This discussion was first published as part of the 2016 Red List update. At the time a decision regarding its status was pended, but to enable potential reassessment of this species as part of the 2017 Red List update this post remained open and the date of posting was updated.
BirdLife species factsheet for Mountain Pipit: http://www.birdlife.org/datazone/species/factsheet/22718467
The distribution of Anthus hoeschi throughout sub-Saharan Africa is poorly known, but it is believed to be a breeding endemic to Lesotho and South Africa (Taylor et al. 2015), with a population size of <10,000 individuals.

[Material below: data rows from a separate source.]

(* ===== verification/Sha1.v ===== *)
(** * SHA-1 ([transports/ws/sha1.c])

    The hash of the opening handshake, computed a byte at a time with the
    block as a circular message schedule.  The specification below is the one
    of FIPS 180-4: padding, schedule of eighty words, compression. *)

From S2P Require Import Prelude Wire.
Local Open Scope Z_scope.

Definition SHA1_HASH_LEN : nat := 20.
Definition SHA1_BLOCK_LEN : nat := 64.

(** The sixteen words of [buffer] as the 64 bytes in memory; [state]: the five
    words; the machine has words with the least significant byte first when
    [is_little_endian]. *)
Record nn_sha1 := Sha1 {
  sha_buffer : bytes;
  sha_state : list Z;
  sha_hashed : Z;
  sha_offset : nat;
  sha_le : bool
}.

(** [sha1_rol32] on [uint32_t]. *)
Definition sha1_rol32 (num bits : Z) : Z := Z.lor (u32 (Z.shiftl num bits)) (Z.shiftr num (32 - bits)).

(** The word at index [i] of an array, read and written. *)
Definition rd_word (le : bool) (buf : bytes) (i : nat) : Z :=
  let b := take 4 (drop (4 * i) buf) in be_val 0 (if le then rev b else b).
Definition wr_word (le : bool) (buf : bytes) (i : nat) (v : Z) : bytes :=
  take (4 * i) buf ++ (if le then rev (be_bytes 4 v) else be_bytes 4 v) ++ drop (4 * i + 4) buf.

(** [memory]: what [buffer] holds, which is not initialised. *)
Definition nn_sha1_init (le : bool) (memory : bytes) : nn_sha1 :=
  Sha1 memory [0x67452301; 0xefcdab89; 0x98badcfe; 0x10325476; 0xc3d2e1f0] 0 0 le.

Definition word_slot (i : nat) : nat := Nat.land i 15.

Record vars := Vars { va : Z; vb : Z; vc : Z; vd : Z; ve : Z }.

(** The body of the loop over [i]. *)
Definition sha1_round (le : bool) (i : nat) (s : bytes * vars) : bytes * vars :=
  let '(buf, Vars a b c d e) := s in
  let buf :=
    if (16 <=? i)%nat then
      let t := Z.lxor (Z.lxor (Z.lxor (rd_word le buf (word_slot (i + 13))) (rd_word le buf (word_slot (i + 8)))) (rd_word le buf (word_slot (i + 2)))) (rd_word le buf (word_slot i)) in
      wr_word le buf (word_slot i) (sha1_rol32 t 1)
    else buf in
  let t :=
    if (i <? 20)%nat then u32 (Z.lxor d (Z.land b (Z.lxor c d)) + 0x5A827999)
    else if (i <? 40)%nat then u32 (Z.lxor (Z.lxor b c) d + 0x6ED9EBA1)
    else if (i <? 60)%nat then u32 (Z.lor (Z.land b c) (Z.land d (Z.lor b c)) + 0x8F1BBCDC)
    else u32 (Z.lxor (Z.lxor b c) d + 0xCA62C1D6) in
  let t := u32 (t + (sha1_rol32 a 5 + e + rd_word le buf (word_slot i))) in
  (buf, Vars t a (sha1_rol32 b 30) c d).
(** [code]: the field [response_code] before. *)
Definition nn_ws_handshake_parse_client_opening (opening_hs : bytes) (code : response_code) (h : headers) : result (parse_rc * response_code * headers) :=
  match cstring opening_hs with
  | None => Err AssertFailed
  | Some pos =>
      match strstr pos NN_WS_HANDSHAKE_TERMSEQ with
      | None => Ok (NN_WS_HANDSHAKE_RECV_MORE, code, h)
      | Some _ =>
          let h := null_fields client_fields h in
          match nn_ws_match_token (text "GET ") pos false false with
          | None => recv_more h
          | Some pos =>
              match nn_ws_match_value (text " ") pos false false with
              | None => recv_more h
              | Some (pos, uri) =>
                  let h := set_header HUri (At uri) h in
                  match nn_ws_match_token (text "HTTP/1.1") pos false false with
                  | None => recv_more h
                  | Some pos =>
                      match nn_ws_match_token NN_WS_HANDSHAKE_CRLF pos false false with
                      | None => recv_more h
                      | Some pos =>
                          '(pos, h) ← parse_fields (S (length pos)) client_table pos h;
                          match pos with
                          | None => recv_more h
                          | Some pos =>
                              _ ← assert_ (length pos =? 0)%nat;
                              '(rc, code) ← check_opening h;
                              Ok (rc, code, h)
                          end
                      end
                  end
              end
          end
      end
  end.
End Server.
(* ===== verification/Wshandshake.v ===== *)
(** * The opening handshake of WebSocket ([transports/ws/ws_handshake.c])

    The client sends a request, the server reads it up to the empty line that
    ends it, answers and is done when the answer is sent; the client reads
    the answer.  The machine borrows the socket of the session, as the one
    of [transports/utils/streamhdr.c] does, and has five seconds. *)

From S2P Require Import Prelude Wire Timer Ctx Usock Streamhdr Wsparse.
From Stdlib Require Strings.String.
Import String.StringSyntax.
Local Open Scope Z_scope.

Definition NN_WS_CLIENT : Z := 1.
Definition NN_WS_SERVER : Z := 2.
Definition NN_WS_HANDSHAKE_OK : Z := 1.
Definition NN_WS_HANDSHAKE_ERROR : Z := 2.
Definition NN_WS_HANDSHAKE_STOPPED : Z := 3.
Definition NN_WS_HANDSHAKE_SRC_USOCK : Z := 1.
Definition NN_WS_HANDSHAKE_SRC_TIMER : Z := 2.
Definition NN_WS_HANDSHAKE_TIMEOUT : Z := 5000.

Inductive ws_handshake_state :=
  | NN_WS_HANDSHAKE_STATE_IDLE | NN_WS_HANDSHAKE_STATE_SERVER_RECV | NN_WS_HANDSHAKE_STATE_SERVER_REPLY
  | NN_WS_HANDSHAKE_STATE_CLIENT_SEND | NN_WS_HANDSHAKE_STATE_CLIENT_RECV | NN_WS_HANDSHAKE_STATE_HANDSHAKE_SENT
  | NN_WS_HANDSHAKE_STATE_STOPPING_TIMER_ERROR | NN_WS_HANDSHAKE_STATE_STOPPING_TIMER_DONE
  | NN_WS_HANDSHAKE_STATE_DONE | NN_WS_HANDSHAKE_STATE_STOPPING.
#[export] Instance ws_handshake_state_eq_dec : EqDecision ws_handshake_state.
Proof. solve_decision. Defined.

(** The reading of a text: the buffer, and what was asked for last. *)
Record reading := Reading { rd_buf : bytes; rd_pos : nat; rd_len : nat }.

Record nn_ws_handshake := Handshake {
  hs_fsm : fsm_state;
  hs_src : Z;
  hs_state : ws_handshake_state;
  hs_mode : Z;
  hs_timer : nn_timer;
  hs_usock : bool;
  hs_owner : option comp * Z;
  hs_resource : bytes;
  hs_remote_host : bytes;
  hs_recv : reading;              (* [opening_hs] of a server, [response] of a client *)
  hs_headers : headers;
  hs_code : response_code;
  hs_accept_key : bytes
}.

Definition hs_set_fsm v h := Handshake v (hs_src h) (hs_state h) (hs_mode h) (hs_timer h) (hs_usock h) (hs_owner h) (hs_resource h) (hs_remote_host h) (hs_recv h) (hs_headers h) (hs_code h) (hs_accept_key h).
Definition hs_set_state v h := Handshake (hs_fsm h) (hs_src h) v (hs_mode h) (hs_timer h) (hs_usock h) (hs_owner h) (hs_resource h) (hs_remote_host h) (hs_recv h) (hs_headers h) (hs_code h) (hs_accept_key h).
Definition hs_set_timer v h := Handshake (hs_fsm h) (hs_src h) (hs_state h) (hs_mode h) v (hs_usock h) (hs_owner h) (hs_resource h) (hs_remote_host h) (hs_recv h) (hs_headers h) (hs_code h) (hs_accept_key h).
Definition hs_set_usock v o h := Handshake (hs_fsm h) (hs_src h) (hs_state h) (hs_mode h) (hs_timer h) v o (hs_resource h) (hs_remote_host h) (hs_recv h) (hs_headers h) (hs_code h) (hs_accept_key h).
Definition hs_set_recv v h := Handshake (hs_fsm h) (hs_src h) (hs_state h) (hs_mode h) (hs_timer h) (hs_usock h) (hs_owner h) (hs_resource h) (hs_remote_host h) v (hs_headers h) (hs_code h) (hs_accept_key h).
Definition hs_set_parsed c v h := Handshake (hs_fsm h) (hs_src h) (hs_state h) (hs_mode h) (hs_timer h) (hs_usock h) (hs_owner h) (hs_resource h) (hs_remote_host h) (hs_recv h) v c (hs_accept_key h).
Definition hs_set_accept_key v h := Handshake (hs_fsm h) (hs_src h) (hs_state h) (hs_mode h) (hs_timer h) (hs_usock h) (hs_owner h) (hs_resource h) (hs_remote_host h) (hs_recv h) (hs_headers h) (hs_code h) v.
Definition hs_set_peer m r host rcv h := Handshake (hs_fsm h) (hs_src h) (hs_state h) m (hs_timer h) (hs_usock h) (hs_owner h) r host rcv (hs_headers h) (hs_code h) (hs_accept_key h).

Definition nn_ws_handshake_init (src : Z) : nn_ws_handshake :=
  Handshake NN_FSM_STATE_IDLE src NN_WS_HANDSHAKE_STATE_IDLE 0 nn_timer_init false (None, -1) [] [] (Reading [] 0 0) (fun _ => Unset) NN_WS_HANDSHAKE_RESPONSE_NULL [].

Definition nn_ws_handshake_isidle (q : nn_ctx) (self : nn_ws_handshake) : bool :=
  bool_decide (hs_fsm self = NN_FSM_STATE_IDLE) && negb (nn_fsm_event_active q (CHeader, SStopped)).

Definition nn_ws_handshake_term (q : nn_ctx) (self : nn_ws_handshake) : result unit :=
  _ ← assert_ (bool_decide (hs_state self = NN_WS_HANDSHAKE_STATE_IDLE));
  _ ← nn_timer_term (hs_timer self);
  assert_ (nn_ws_handshake_isidle q self).

Definition hs_with_timer (x : io) (self : nn_ws_handshake) (f : nn_timer -> result nn_timer) : result (io * nn_ws_handshake) :=
  let t := hs_timer self in
  t' ← f t;
  q ← timer_raised (io_q x) (tm_done t) (tm_done t') SDone;
  q ← timer_raised q (fsm_stopped (tm_fsm t)) (fsm_stopped (tm_fsm t')) SStopped;
  Ok (io_set_q q x, hs_set_timer t' self).

(** ** Reading up to the empty line *)

(** What arrived is in the buffer, behind what was there. *)
Definition stored (r : reading) (data : bytes) : bytes := take (rd_pos r) (rd_buf r) ++ data ++ drop (rd_pos r + length data) (rd_buf r).

(** The longest beginning of the terminating sequence the text ends with:
    the loop over [i], from [i] down. *)
Fixpoint overlap (i : nat) (buf : bytes) (pos : nat) : nat :=
  match i with
  | O => O
  | S i' => if bool_decide (take i NN_WS_HANDSHAKE_TERMSEQ = take i (drop (pos - i) buf)) then i else overlap i' buf pos
  end.

(** After RECV_MORE: the next request, unless the buffer is too short for it. *)
Definition receive_more (r : reading) : result (reading * bool) :=
  let size := length (rd_buf r) in
  let pos := (rd_pos r + rd_len r)%nat in
  _ ← assert_ (pos <? size)%nat;
  _ ← assert_ (NN_WS_HANDSHAKE_TERMSEQ_LEN <=? pos)%nat;
  let i := overlap NN_WS_HANDSHAKE_TERMSEQ_LEN (rd_buf r) pos in
  _ ← assert_ (i <? NN_WS_HANDSHAKE_TERMSEQ_LEN)%nat;
  let len := (NN_WS_HANDSHAKE_TERMSEQ_LEN - i)%nat in
  Ok (Reading (rd_buf r) pos len, negb (size <? len + pos)%nat).

(** ** The machine

    [le], [memory]: the machine's byte order and stack, for the hash;
    [rand_key]: the 16 random bytes of a client. *)
Section Machine.
  Context (protocol : Z) (ispeer : Z -> bool) (le : bool) (memory rand_key : bytes).

Abbreviation state := (io * nn_ws_handshake)%type.

Definition hs_stop_timer (x : io) (self : nn_ws_handshake) (st : ws_handshake_state) : result state :=
  '(x, self) ← hs_with_timer x self nn_timer_stop; Ok (x, hs_set_state st self).

Definition nn_ws_handshake_leave (x : io) (self : nn_ws_handshake) (rc : Z) : result state :=
  let '(x, _) := io_swap_owner x (hs_owner self) in
  let self := hs_set_state NN_WS_HANDSHAKE_STATE_DONE (hs_set_usock false (None, -1) self) in
  x ← io_raise x (CHeader, SDone) (Some CSession) (hs_src self) rc;
  Ok (x, self).

(** The end of [nn_ws_handshake_server_reply]: the response is sent. *)
Definition server_reply (x : io) (self : nn_ws_handshake) : result state :=
  response ← nn_ws_handshake_server_reply le memory (hs_code self) (hs_headers self);
  x ← io_send x [response];
  Ok (x, self).

(** SERVER_RECV, RECEIVED *)
Definition server_received (x : io) (self : nn_ws_handshake) : result state :=
  let r := hs_recv self in
  let r := Reading (stored r (in_buf (io_us x))) (rd_pos r) (rd_len r) in
  '(rc, code, h) ← nn_ws_handshake_parse_client_opening protocol ispeer (rd_buf r) (hs_code self) (hs_headers self);
  let self := hs_set_parsed code h (hs_set_recv r self) in
  match rc with
  | NN_WS_HANDSHAKE_RECV_MORE =>
      '(r, fits) ← receive_more r;
      let self := hs_set_recv r self in
      if fits : bool then
        x ← io_recv x (Z.of_nat (rd_len r)); Ok (x, self)
      else server_reply x (hs_set_state NN_WS_HANDSHAKE_STATE_SERVER_REPLY (hs_set_parsed NN_WS_HANDSHAKE_RESPONSE_TOO_BIG (hs_headers self) self))
  | _ => server_reply x (hs_set_state NN_WS_HANDSHAKE_STATE_SERVER_REPLY self)
  end.

(** CLIENT_RECV, RECEIVED *)
Definition client_received (x : io) (self : nn_ws_handshake) : result state :=
  let r := hs_recv self in
  let r := Reading (stored r (in_buf (io_us x))) (rd_pos r) (rd_len r) in
  '(rc, h) ← nn_ws_handshake_parse_server_response (rd_buf r) (hs_accept_key self) (hs_headers self);
  let self := hs_set_parsed (hs_code self) h (hs_set_recv r self) in
  match rc with
  | NN_WS_HANDSHAKE_INVALID => hs_stop_timer x self NN_WS_HANDSHAKE_STATE_STOPPING_TIMER_ERROR
  | NN_WS_HANDSHAKE_VALID => hs_stop_timer x self NN_WS_HANDSHAKE_STATE_STOPPING_TIMER_DONE
  | NN_WS_HANDSHAKE_RECV_MORE =>
      '(r, fits) ← receive_more r;
      let self := hs_set_recv r self in
      if fits : bool then
        x ← io_recv x (Z.of_nat (rd_len r)); Ok (x, self)
      else hs_stop_timer x self NN_WS_HANDSHAKE_STATE_STOPPING_TIMER_ERROR
  end.

(** SHUTDOWN is ignored, ERROR and TIMEOUT stop the timer, in five states. *)
Definition hs_otherwise (x : io) (self : nn_ws_handshake) (src type : Z) : result state :=
  if bool_decide (src = NN_WS_HANDSHAKE_SRC_USOCK) then
    if bool_decide (type = NN_USOCK_SHUTDOWN) then Ok (x, self)
    else if bool_decide (type = NN_USOCK_ERROR) then hs_stop_timer x self NN_WS_HANDSHAKE_STATE_STOPPING_TIMER_ERROR
    else Err AssertFailed
  else if bool_decide (src = NN_WS_HANDSHAKE_SRC_TIMER) && bool_decide (type = NN_TIMER_TIMEOUT) then
    hs_stop_timer x self NN_WS_HANDSHAKE_STATE_STOPPING_TIMER_ERROR
  else Err AssertFailed.

Definition from_usock (src type want : Z) : bool := bool_decide (src = NN_WS_HANDSHAKE_SRC_USOCK) && bool_decide (type = want).

Definition nn_ws_handshake_handler (x : io) (self : nn_ws_handshake) (src type : Z) : result state :=
  match hs_state self with
  | NN_WS_HANDSHAKE_STATE_IDLE =>
      if bool_decide (src = NN_FSM_ACTION) && bool_decide (type = NN_FSM_START) then
        let r := hs_recv self in
        _ ← assert_ (rd_pos r =? 0)%nat;
        _ ← assert_ (NN_WS_HANDSHAKE_TERMSEQ_LEN <=? rd_len r)%nat;
        '(x, self) ← hs_with_timer x self (fun t => nn_timer_start t NN_WS_HANDSHAKE_TIMEOUT);
        _ ← assert_ (rd_len r <=? length (rd_buf r))%nat;
        if bool_decide (hs_mode self = NN_WS_CLIENT) then
          '(request, key) ← nn_ws_handshake_client_request le memory protocol rand_key (hs_resource self) (hs_remote_host self);
          x ← io_send x [request];
          Ok (x, hs_set_accept_key key (hs_set_state NN_WS_HANDSHAKE_STATE_CLIENT_SEND self))
        else if bool_decide (hs_mode self = NN_WS_SERVER) then
          x ← io_recv x (Z.of_nat (rd_len r));
          Ok (x, hs_set_state NN_WS_HANDSHAKE_STATE_SERVER_RECV self)
        else Err AssertFailed
      else Err AssertFailed
  | NN_WS_HANDSHAKE_STATE_SERVER_RECV =>
      if from_usock src type NN_USOCK_RECEIVED then server_received x self else hs_otherwise x self src type
  | NN_WS_HANDSHAKE_STATE_SERVER_REPLY =>
      if from_usock src type NN_USOCK_SENT then hs_stop_timer x self NN_WS_HANDSHAKE_STATE_STOPPING_TIMER_DONE
      else hs_otherwise x self src type
  | NN_WS_HANDSHAKE_STATE_CLIENT_SEND =>
      if from_usock src type NN_USOCK_SENT then
        x ← io_recv x (Z.of_nat (rd_len (hs_recv self)));
        Ok (x, hs_set_state NN_WS_HANDSHAKE_STATE_CLIENT_RECV self)
      else hs_otherwise x self src type
  | NN_WS_HANDSHAKE_STATE_CLIENT_RECV =>
      if from_usock src type NN_USOCK_RECEIVED then client_received x self else hs_otherwise x self src type
  | NN_WS_HANDSHAKE_STATE_HANDSHAKE_SENT =>
      if from_usock src type NN_USOCK_SENT then hs_stop_timer x self NN_WS_HANDSHAKE_STATE_STOPPING_TIMER_DONE
      else hs_otherwise x self src type
  | NN_WS_HANDSHAKE_STATE_STOPPING_TIMER_ERROR =>
      if bool_decide (src = NN_WS_HANDSHAKE_SRC_USOCK) then Ok (x, self)
      else if bool_decide (src = NN_WS_HANDSHAKE_SRC_TIMER) && bool_decide (type = NN_TIMER_STOPPED) then nn_ws_handshake_leave x self NN_WS_HANDSHAKE_ERROR
      else Err AssertFailed
  | NN_WS_HANDSHAKE_STATE_STOPPING_TIMER_DONE =>
      if bool_decide (src = NN_WS_HANDSHAKE_SRC_USOCK) then Ok (x, self)
      else if bool_decide (src = NN_WS_HANDSHAKE_SRC_TIMER) && bool_decide (type = NN_TIMER_STOPPED) then nn_ws_handshake_leave x self NN_WS_HANDSHAKE_OK
      else Err AssertFailed
  | _ => Err AssertFailed
  end.

Definition nn_ws_handshake_shutdown (x : io) (self : nn_ws_handshake) (src type : Z) : result state :=
  '(x, self) ← (if bool_decide (src = NN_FSM_ACTION) && bool_decide (type = NN_FSM_STOP)
                then hs_stop_timer x self NN_WS_HANDSHAKE_STATE_STOPPING else Ok (x, self));
  if bool_decide (hs_state self = NN_WS_HANDSHAKE_STATE_STOPPING) then
    if negb (nn_timer_isidle (hs_timer self)) then Ok (x, self)
    else
      _ ← assert_ (bool_decide (hs_fsm self = NN_FSM_STATE_STOPPING));
      x ← io_raise x (CHeader, SStopped) (Some CSession) (hs_src self) NN_WS_HANDSHAKE_STOPPED;
      Ok (x, hs_set_fsm NN_FSM_STATE_IDLE (hs_set_state NN_WS_HANDSHAKE_STATE_IDLE self))
  else Err AssertFailed.

Definition ws_handshake_feed (x : io) (self : nn_ws_handshake) (src type : Z) : result state :=
  if negb (bool_decide (hs_fsm self = NN_FSM_STATE_STOPPING)) then nn_ws_handshake_handler x self src type
  else nn_ws_handshake_shutdown x self src type.

(** The shortest texts there can be. *)
Definition SERVER_RECV_LEN : nat := Eval vm_compute in
  length (crlf (text "GET x HTTP/1.1") ++ crlf (text "Upgrade: websocket") ++ crlf (text "Connection: Upgrade") ++ crlf (text "Host: x") ++
          crlf (text "Origin: x") ++ crlf (text "Sec-WebSocket-Key: xxxxxxxxxxxxxxxxxxxxxxxx") ++ crlf (text "Sec-WebSocket-Version: xx") ++ crlf []).
Definition CLIENT_RECV_LEN : nat := Eval vm_compute in length (crlf (text "HTTP/1.1 xxx") ++ crlf []).

Definition nn_ws_handshake_start (x : io) (self : nn_ws_handshake) (mode : Z) (resource host : bytes) : result state :=
  _ ← assert_ (negb (bool_decide (mode = NN_WS_CLIENT)) || (1 <=? length resource)%nat);
  _ ← assert_ (negb (hs_usock self) && bool_decide ((hs_owner self).1 = None));
  let '(x, o) := io_swap_owner x (Some CHeader, NN_WS_HANDSHAKE_SRC_USOCK) in
  let self := hs_set_usock true o self in
  r ← (if bool_decide (mode = NN_WS_SERVER) then Ok (Reading (replicate NN_WS_HANDSHAKE_MAX_SIZE 0) 0 SERVER_RECV_LEN)
       else if bool_decide (mode = NN_WS_CLIENT) then Ok (Reading (replicate RESPONSE_SIZE 0) 0 CLIENT_RECV_LEN)
       else Err AssertFailed);
  let self := hs_set_peer mode resource host r self in
  _ ← assert_ (nn_ws_handshake_isidle (io_q x) self);
  '(x, self) ← nn_ws_handshake_handler x self NN_FSM_ACTION NN_FSM_START;
  Ok (x, hs_set_fsm NN_FSM_STATE_ACTIVE self).

Definition nn_ws_handshake_stop (x : io) (self : nn_ws_handshake) : result state :=
  if negb (bool_decide (hs_fsm self = NN_FSM_STATE_ACTIVE)) then Ok (x, self)
  else nn_ws_handshake_shutdown x (hs_set_fsm NN_FSM_STATE_STOPPING self) NN_FSM_ACTION NN_FSM_STOP.

End Machine.
Definition sws_feed (s : S) (w : wworld) (src type : Z) : result (S * wworld) :=
  if negb (bool_decide (sw_fsm (sw w) = NN_FSM_STATE_STOPPING)) then nn_sws_handler s w src type
  else nn_sws_shutdown s w src type.

Definition nn_sws_start (s : S) (w : wworld) (mode : Z) (resource host : bytes) (msg_type : Z) : result (S * wworld) :=
  _ ← assert_ (negb (sw_usock (sw w)) && bool_decide ((sw_owner (sw w)).1 = None));
  let '(x, o) := io_swap_owner (wc_io (wc w)) (Some CSession, NN_SWS_SRC_USOCK) in
  let w := set_sw (set_wio w x) (sw_set_peer mode resource host msg_type (sw_set_usock true o (sw w))) in
  _ ← assert_ (nn_sws_isidle (io_q (wc_io (wc w))) (sw w));
  '(s, w) ← nn_sws_handler s w NN_FSM_ACTION NN_FSM_START;
  Ok (s, set_sw w (sw_set_fsm NN_FSM_STATE_ACTIVE (sw w))).

Definition nn_sws_stop (s : S) (w : wworld) : result (S * wworld) :=
  if negb (bool_decide (sw_fsm (sw w) = NN_FSM_STATE_ACTIVE)) then Ok (s, w)
  else nn_sws_shutdown s (set_sw w (sw_set_fsm NN_FSM_STATE_STOPPING (sw w))) NN_FSM_ACTION NN_FSM_STOP.

(** ** The context of a connection *)

Definition ws_process_event (sws : S * wworld) (e : nn_fsm_event) : result (S * wworld) :=
  let '(s, w) := sws in
  let h := wc_hs (wc w) in
  let h := match ev_obj e with (CTimer, sl) => hs_set_timer (timer_taken sl (hs_timer h)) h | _ => h end in
  let w := set_hs w (wc_io (wc w)) h in
  match ev_fsm e with
  | Some CHeader =>
      '(x, h) ← ws_handshake_feed protocol ispeer le memory rand_key (wc_io (wc w)) h (ev_src e) (ev_type e);
      Ok (s, set_hs w x h)
  | Some CSession => sws_feed s w (ev_src e) (ev_type e)
  | Some COwner => Ok (s, set_wc w (WConn (wc_io (wc w)) h (sw w) (wc_told (wc w) ++ [(ev_src e, ev_type e)])))
  | _ => Err BadAccess
  end.

Definition ws_events (x : S * wworld) : nn_ctx := io_q (wc_io (wc x.2)).
Definition ws_with_events (x : S * wworld) (q : nn_ctx) : S * wworld := (x.1, set_wio x.2 (io_set_q q (wc_io (wc x.2)))).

The species is currently listed globally as Least Concern but in the 2015 Eskom Red Data Book of Birds of South Africa, Lesotho and Swaziland (Taylor et al. 2015) this species was listed as Near Threatened because the species may have undergone/will undergo a population size reduction of at least 30% over the past and upcoming 10 years based on a decline of area of occupancy of up to 40%, as well as having a population size of <10,000 individuals. The presented decline may however be a result of the behaviour of the species as it is cryptic and easily misidentified, as well as inhabiting remote and inaccessible areas (Taylor et al. 2015). Additionally, Lee et al. (in press) suggest a range decline of 9% (with an unchanged core range since 1992). Despite this climate change is likely to affect this species further in the future and so it may require immediate monitoring (Taylor et al. 2015), and uplisting to Near Threatened (under critera A2c+3c+4c; C1) has been proposed. Comments on the proposed uplisting are welcome.
Lee, A.; Barnard, P.; Altwegg, R. (in press) Estimating conservation metrics from atlas data: the case of southern African endemic birds. Bird Conservation International.
Taylor, M. R.; Peacock, F.; Wanless, R. M. 2015. The 2015 Eskom Red Data Book of Birds of South Africa, Lesotho and Swaziland. BirdLife South Africa, Johannesburg.